◆ Collected data:
____

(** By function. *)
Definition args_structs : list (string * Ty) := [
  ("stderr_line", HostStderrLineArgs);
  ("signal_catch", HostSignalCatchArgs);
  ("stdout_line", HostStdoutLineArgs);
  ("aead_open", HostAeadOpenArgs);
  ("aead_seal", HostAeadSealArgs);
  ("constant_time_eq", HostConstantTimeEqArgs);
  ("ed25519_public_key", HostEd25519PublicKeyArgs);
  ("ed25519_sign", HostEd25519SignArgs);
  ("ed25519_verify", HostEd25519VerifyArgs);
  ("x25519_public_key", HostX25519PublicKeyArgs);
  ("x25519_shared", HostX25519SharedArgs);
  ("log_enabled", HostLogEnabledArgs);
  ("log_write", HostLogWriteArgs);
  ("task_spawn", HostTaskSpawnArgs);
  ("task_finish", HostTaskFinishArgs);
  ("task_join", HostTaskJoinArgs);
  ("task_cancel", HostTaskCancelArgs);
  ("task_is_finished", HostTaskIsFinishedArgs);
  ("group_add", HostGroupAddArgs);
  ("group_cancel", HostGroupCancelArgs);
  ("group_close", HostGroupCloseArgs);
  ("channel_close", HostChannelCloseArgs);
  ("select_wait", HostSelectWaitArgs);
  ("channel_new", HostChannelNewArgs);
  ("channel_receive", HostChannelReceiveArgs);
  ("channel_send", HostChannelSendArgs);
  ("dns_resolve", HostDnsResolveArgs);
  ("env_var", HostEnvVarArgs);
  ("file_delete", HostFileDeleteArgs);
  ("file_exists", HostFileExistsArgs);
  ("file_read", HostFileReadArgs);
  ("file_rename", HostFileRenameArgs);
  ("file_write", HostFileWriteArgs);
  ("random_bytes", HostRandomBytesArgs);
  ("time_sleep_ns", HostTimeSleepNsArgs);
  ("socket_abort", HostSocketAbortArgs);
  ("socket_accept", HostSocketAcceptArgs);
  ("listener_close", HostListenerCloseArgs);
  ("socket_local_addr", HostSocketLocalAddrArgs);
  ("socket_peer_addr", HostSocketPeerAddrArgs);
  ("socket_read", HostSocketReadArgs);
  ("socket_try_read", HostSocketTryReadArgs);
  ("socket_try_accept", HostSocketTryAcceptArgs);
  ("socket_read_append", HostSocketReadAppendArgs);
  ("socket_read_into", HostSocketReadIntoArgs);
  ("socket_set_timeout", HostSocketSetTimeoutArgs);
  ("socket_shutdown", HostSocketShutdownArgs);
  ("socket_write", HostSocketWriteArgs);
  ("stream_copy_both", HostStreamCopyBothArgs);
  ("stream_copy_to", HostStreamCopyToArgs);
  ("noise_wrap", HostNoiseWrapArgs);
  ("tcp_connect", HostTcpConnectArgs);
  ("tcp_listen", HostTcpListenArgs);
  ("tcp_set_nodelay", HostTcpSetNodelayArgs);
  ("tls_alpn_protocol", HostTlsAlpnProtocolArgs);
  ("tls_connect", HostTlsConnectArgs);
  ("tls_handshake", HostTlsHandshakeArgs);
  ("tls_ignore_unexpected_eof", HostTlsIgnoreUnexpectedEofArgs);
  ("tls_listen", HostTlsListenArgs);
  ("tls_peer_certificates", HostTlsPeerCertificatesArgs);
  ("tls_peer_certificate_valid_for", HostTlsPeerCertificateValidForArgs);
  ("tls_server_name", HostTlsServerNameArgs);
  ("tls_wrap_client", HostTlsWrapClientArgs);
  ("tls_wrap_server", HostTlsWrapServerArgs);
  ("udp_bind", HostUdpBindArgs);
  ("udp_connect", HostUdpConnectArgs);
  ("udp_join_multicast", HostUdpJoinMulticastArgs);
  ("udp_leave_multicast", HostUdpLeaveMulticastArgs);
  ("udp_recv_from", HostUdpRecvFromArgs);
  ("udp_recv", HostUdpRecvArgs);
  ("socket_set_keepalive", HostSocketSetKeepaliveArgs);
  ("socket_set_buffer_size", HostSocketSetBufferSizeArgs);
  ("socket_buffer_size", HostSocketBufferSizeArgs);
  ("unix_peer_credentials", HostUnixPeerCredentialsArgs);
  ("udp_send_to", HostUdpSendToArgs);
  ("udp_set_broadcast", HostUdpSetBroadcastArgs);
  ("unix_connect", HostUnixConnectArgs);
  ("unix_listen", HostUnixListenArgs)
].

____

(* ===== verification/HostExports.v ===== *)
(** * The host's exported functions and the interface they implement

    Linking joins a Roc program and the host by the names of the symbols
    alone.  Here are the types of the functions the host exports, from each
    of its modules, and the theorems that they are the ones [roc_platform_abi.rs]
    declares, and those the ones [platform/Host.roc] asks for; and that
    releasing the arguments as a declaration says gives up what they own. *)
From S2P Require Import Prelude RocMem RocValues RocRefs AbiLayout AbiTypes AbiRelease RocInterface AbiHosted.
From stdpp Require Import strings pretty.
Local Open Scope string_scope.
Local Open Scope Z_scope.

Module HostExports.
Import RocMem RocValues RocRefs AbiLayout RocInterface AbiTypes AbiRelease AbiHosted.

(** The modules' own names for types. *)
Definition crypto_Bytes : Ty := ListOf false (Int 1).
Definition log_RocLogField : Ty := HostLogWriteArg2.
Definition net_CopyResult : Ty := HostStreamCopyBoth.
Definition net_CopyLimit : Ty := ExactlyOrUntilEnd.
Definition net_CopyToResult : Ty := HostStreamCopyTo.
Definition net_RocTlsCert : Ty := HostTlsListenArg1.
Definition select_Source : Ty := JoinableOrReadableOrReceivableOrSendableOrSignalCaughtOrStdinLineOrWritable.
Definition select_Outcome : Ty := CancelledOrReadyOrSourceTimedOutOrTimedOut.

____

◆ AIM OF THE EXERCISE: All lines above from the one with "of its modules, and" to the one with "Definition select_Outcome : Ty", inclusive, should be copied exactly, and no other lines.

◆ ANSWER SPACE:
    of its modules, and the theorems that they are the ones [roc_platform_abi.rs]
    declares, and those the ones [platform/Host.roc] asks for; and that
    releasing the arguments as a declaration says gives up what they own. *)
From S2P Require Import Prelude RocMem RocValues RocRefs AbiLayout AbiTypes AbiRelease RocInterface AbiHosted.
From stdpp Require Import strings pretty.
Local Open Scope string_scope.
Local Open Scope Z_scope.

Module HostExports.
Import RocMem RocValues RocRefs AbiLayout RocInterface AbiTypes AbiRelease AbiHosted.

(** The modules' own names for types. *)
Definition crypto_Bytes : Ty := ListOf false (Int 1).
Definition log_RocLogField : Ty := HostLogWriteArg2.
Definition net_CopyResult : Ty := HostStreamCopyBoth.
Definition net_CopyLimit : Ty := ExactlyOrUntilEnd.
Definition net_CopyToResult : Ty := HostStreamCopyTo.
Definition net_RocTlsCert : Ty := HostTlsListenArg1.
Definition select_Source : Ty := JoinableOrReadableOrReceivableOrSendableOrSignalCaughtOrStdinLineOrWritable.
Definition select_Outcome : Ty := CancelledOrReadyOrSourceTimedOutOrTimedOut.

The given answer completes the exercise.